So many times Detroiters have faced conflict when it comes to entrepreneurship. From discriminatory lending practices that shut out Black-owned businesses to fragmented support networks that left good ideas stranded, the struggle to launch and sustain has been constant. Even now, when Detroit is often celebrated as a hub for innovation, many founders say the path still feels like a maze with no clear map.
A new platform called Round Here, launched in August, is trying to rewrite that story. Built in Detroit and designed for Michigan’s entrepreneurial community, the platform consolidates the resources founders need into a single space. For Matthew Burnett, the Detroit native behind the project, the mission is personal.

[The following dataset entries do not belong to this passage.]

Lemma is_range_ext p q lo n b l : (∀ i, p i = q i) → is_range p lo n b l → is_range q lo n b l.
Proof. intros E [H1 H2 H3 H4 H5 H6]. split; try done; intros; rewrite <- E; auto. Qed.

Section contract.
Context (n : Z) (fb : list Z).
Hypothesis Hn : 0 ≤ n < 2 ^ 63.
Hypothesis Hfb : fb_ok n fb.

Lemma fb_ffs_ok i : 0 ≤ i < n → ∃ r, fb_ffs fb n i = Done r ∧ is_first (fbit fb) i n r.
Proof.
  intros Hi. destruct (fb_find_forward n fb (proj2 Hn) Hfb true i Hi) as (r & E & Hr).
  exists r. unfold fb_ffs. rewrite E. cbn [mbind outcome_bind]. split.
  - f_equal. apply u64_small. destruct Hr. unfold is_u64. lia.
  - by eapply is_first_ext; [apply is_val_true|].
Qed.

Lemma fb_ffu_ok i : 0 ≤ i < n → ∃ r, fb_ffu fb n i = Done r ∧ is_first (λ i, negb (fbit fb i)) i n r.
Proof.
  intros Hi. destruct (fb_find_forward n fb (proj2 Hn) Hfb false i Hi) as (r & E & Hr).
  exists r. unfold fb_ffu. rewrite E. cbn [mbind outcome_bind]. split.
  - f_equal. apply u64_small. destruct Hr. unfold is_u64. lia.
  - by eapply is_first_ext; [apply is_val_false|].
Qed.

Lemma fb_fls_ok i : 0 ≤ i < n → ∃ r, fb_fls fb n i = Done r ∧ is_last (fbit fb) i r.
Proof.
  intros Hi. destruct (fb_find_backward n fb (proj2 Hn) Hfb true i Hi) as (r & E & Hr).
  exists r. split; [done|]. by eapply is_last_ext; [apply is_val_true|].
Qed.

Lemma fb_flu_ok i : 0 ≤ i < n → ∃ r, fb_flu fb n i = Done r ∧ is_last (λ i, negb (fbit fb i)) i r.
Proof.
  intros Hi. destruct (fb_find_backward n fb (proj2 Hn) Hfb false i Hi) as (r & E & Hr).
  exists r. split; [done|]. by eapply is_last_ext; [apply is_val_false|].
Qed.

Lemma fb_srange_iter_ok i :
  0 ≤ i < n →
  ∃ r, fb_srange_iter fb n i = Done r ∧
    match r with
    | Some (b, l) => is_range (fbit fb) i n b l
    | None => ∀ j, i ≤ j < n → fbit fb j = false
    end.
Proof.
  intros Hi. destruct (fb_iter_range_forward n fb (proj2 Hn) Hfb true i Hi) as (r & E & Hr).
  exists r. split; [done|]. destruct r as [[b l]|].
  - by eapply is_range_ext; [apply is_val_true|].
  - intros j Hj. rewrite <- is_val_true. by apply Hr.
Qed.

Lemma fb_urange_iter_ok i :
  0 ≤ i < n →
  ∃ r, fb_urange_iter fb n i = Done r ∧
    match r with
    | Some (b, l) => is_range (λ j, negb (fbit fb j)) i n b l
    | None => ∀ j, i ≤ j < n → negb (fbit fb j) = false
    end.
Proof.
  intros Hi. destruct (fb_iter_range_forward n fb (proj2 Hn) Hfb false i Hi) as (r & E & Hr).
  exists r. split; [done|]. destruct r as [[b l]|].
  - by eapply is_range_ext; [apply is_val_false|].
  - intros j Hj. rewrite <- is_val_false. by apply Hr.
Qed.

Lemma fb_urange_longest_ok : ∃ L, fb_urange_longest fb n = Done L ∧ is_longest (λ j, negb (fbit fb j)) n L.
Proof.
  destruct (fb_range_longest_ok n fb (proj2 Hn) Hfb false (proj1 Hn)) as (L & E & HL).
  exists L. split; [done|]. eapply is_longest_ext; [|done]. intros. apply is_val_false.
Qed.

Lemma fb_srange_longest_ok : ∃ L, fb_srange_longest fb n = Done L ∧ is_longest (fbit fb) n L.
Proof.
  destruct (fb_range_longest_ok n fb (proj2 Hn) Hfb true (proj1 Hn)) as (L & E & HL).
  exists L. split; [done|]. eapply is_longest_ext; [|done]. intros. apply is_val_true.
Qed.
End contract.

(** The four searches of a flat bitmap find the nearest bit: [fb_ffs] and [fb_ffu]
    the first set and the first unset bit at or after a position, or the number of
    bits; [fb_fls] and [fb_flu] the last one at or before it, or -1. *)
Theorem fb_search_nearest n fb i :
  0 ≤ n < 2 ^ 63 → fb_ok n fb → 0 ≤ i < n →
  (∃ r, fb_ffs fb n i = Done r ∧ is_first (fbit fb) i n r) ∧
  (∃ r, fb_ffu fb n i = Done r ∧ is_first (λ j, negb (fbit fb j)) i n r) ∧
  (∃ r, fb_fls fb n i = Done r ∧ is_last (fbit fb) i r) ∧
  (∃ r, fb_flu fb n i = Done r ∧ is_last (λ j, negb (fbit fb j)) i r).
Proof.
  intros Hn Hfb Hi.
  split_and!; [by apply fb_ffs_ok|by apply fb_ffu_ok|by apply fb_fls_ok|by apply fb_flu_ok].
Qed.

(** Setting or clearing a range of a flat bitmap changes the bits of the range and no
    other, keeps the bitmap well formed, and the count of set (or unset) bits of any range is
    the number of positions in it where the bit is set (or not). *)
Theorem fb_range_bits n fb start cnt :
  0 ≤ n < 2 ^ 63 → fb_ok n fb → 0 ≤ start → 0 < cnt → start + cnt ≤ n →
  (∃ fb', fb_set_range fb n start cnt = Done fb' ∧ fb_ok n fb' ∧
     ∀ i, 0 ≤ i → fbit fb' i = bool_decide (start ≤ i < start + cnt) || fbit fb i) ∧
  (∃ fb', fb_unset_range fb n start cnt = Done fb' ∧ fb_ok n fb' ∧
     ∀ i, 0 ≤ i → fbit fb' i = negb (bool_decide (start ≤ i < start + cnt)) && fbit fb i) ∧
  fb_scount fb n start cnt = Done (count (fbit fb) start (Z.to_nat cnt)) ∧
  fb_ucount fb n start cnt = Done (count (λ i, negb (fbit fb i)) start (Z.to_nat cnt)).
Proof.
  intros Hn Hfb Hs Hc Hsc.
  split_and!; [by apply fb_set_range_ok|by apply fb_unset_range_ok|apply fb_scount_ok|apply fb_ucount_ok]; lia || done.
Qed.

“Starting a business is hard. Getting the right support shouldn’t be,” Burnett said. “We built Round Here to turn every coworking space, service provider, and expert into an open door—so no Michigan founder feels like they’re building alone.”
Burnett is no stranger to building networks. His previous venture, Maker’s Row, connected more than 300,000 businesses with manufacturers across the United States and drew investment from major players like Reddit’s Alexis Ohanian. With Round Here, he is applying that same model of connectivity to Michigan’s business ecosystem, where the challenges are less about ambition and more about access.
Michigan is home to over 902,000 small and midsize businesses, according to state data. Yet many of them struggle to survive beyond the early years. Founders cite the same issues repeatedly: lack of access to grants or investors, limited exposure to peers and mentors, and difficulty finding trusted legal or financial services. National reports have shown that Black entrepreneurs in particular are less likely to receive traditional bank loans or venture capital, creating an uneven playing field.
Round Here is designed to counter those gaps. The platform includes live workshops on everything from fundraising to marketing, searchable networks of accelerators and investors, and a statewide job board. Users can also connect with vetted freelancers and join a peer-to-peer community for referrals and advice. An AI-powered engine personalizes recommendations, helping founders identify what resources make sense based on where they are in their growth cycle.
Burnett says the platform is equally a bet on coworking spaces, which have multiplied across Detroit over the last decade but often lack sustainable programming. Round Here allows those spaces to host and livestream classes, archive content, and track results through built-in analytics. For operators, that means more tenants, new revenue through sponsorships, and stronger visibility for local coaches and experts.
“We’re helping coworking operators go from just renting desks to leading the entrepreneurial conversation,” Burnett said.
TechTown and Newlab, two of Detroit’s most prominent innovation hubs, are among the platform’s early partners. Their involvement is a sign that Round Here isn’t launching in isolation but tapping into existing anchors in the city’s entrepreneurial landscape.
The timing matters. Detroit’s business community has been reshaped in the decade since the city’s bankruptcy, with philanthropy, universities, and private capital all playing larger roles. Yet many entrepreneurs—especially in neighborhoods outside downtown and Midtown—say they still feel left behind. Round Here’s model, if it works, could bridge that divide by making resources as accessible to a founder in northwest Detroit as one pitching investors in Corktown.
The ambition goes beyond Michigan. Burnett and his team envision scaling the platform across the Midwest and eventually into a national network serving the country’s 33 million small businesses. The idea is to build a system where place is no longer a limitation, and where every founder, regardless of ZIP code, can find the support they need.
For Detroit, the launch adds another chapter to its long tradition of entrepreneurship. From the Black-owned businesses that anchored Paradise Valley in the early 20th century to the auto suppliers and corner stores that sustained neighborhoods, the city has always been shaped by those willing to take risks. But the conditions for success have often been unequal. Round Here enters that history with a promise of democratization—taking the scattered infrastructure of support and putting it within reach of anyone willing to log in.
Burnett believes that’s the future of entrepreneurship in Detroit: community-driven, tech-enabled, and rooted in the idea that no one should have to build alone.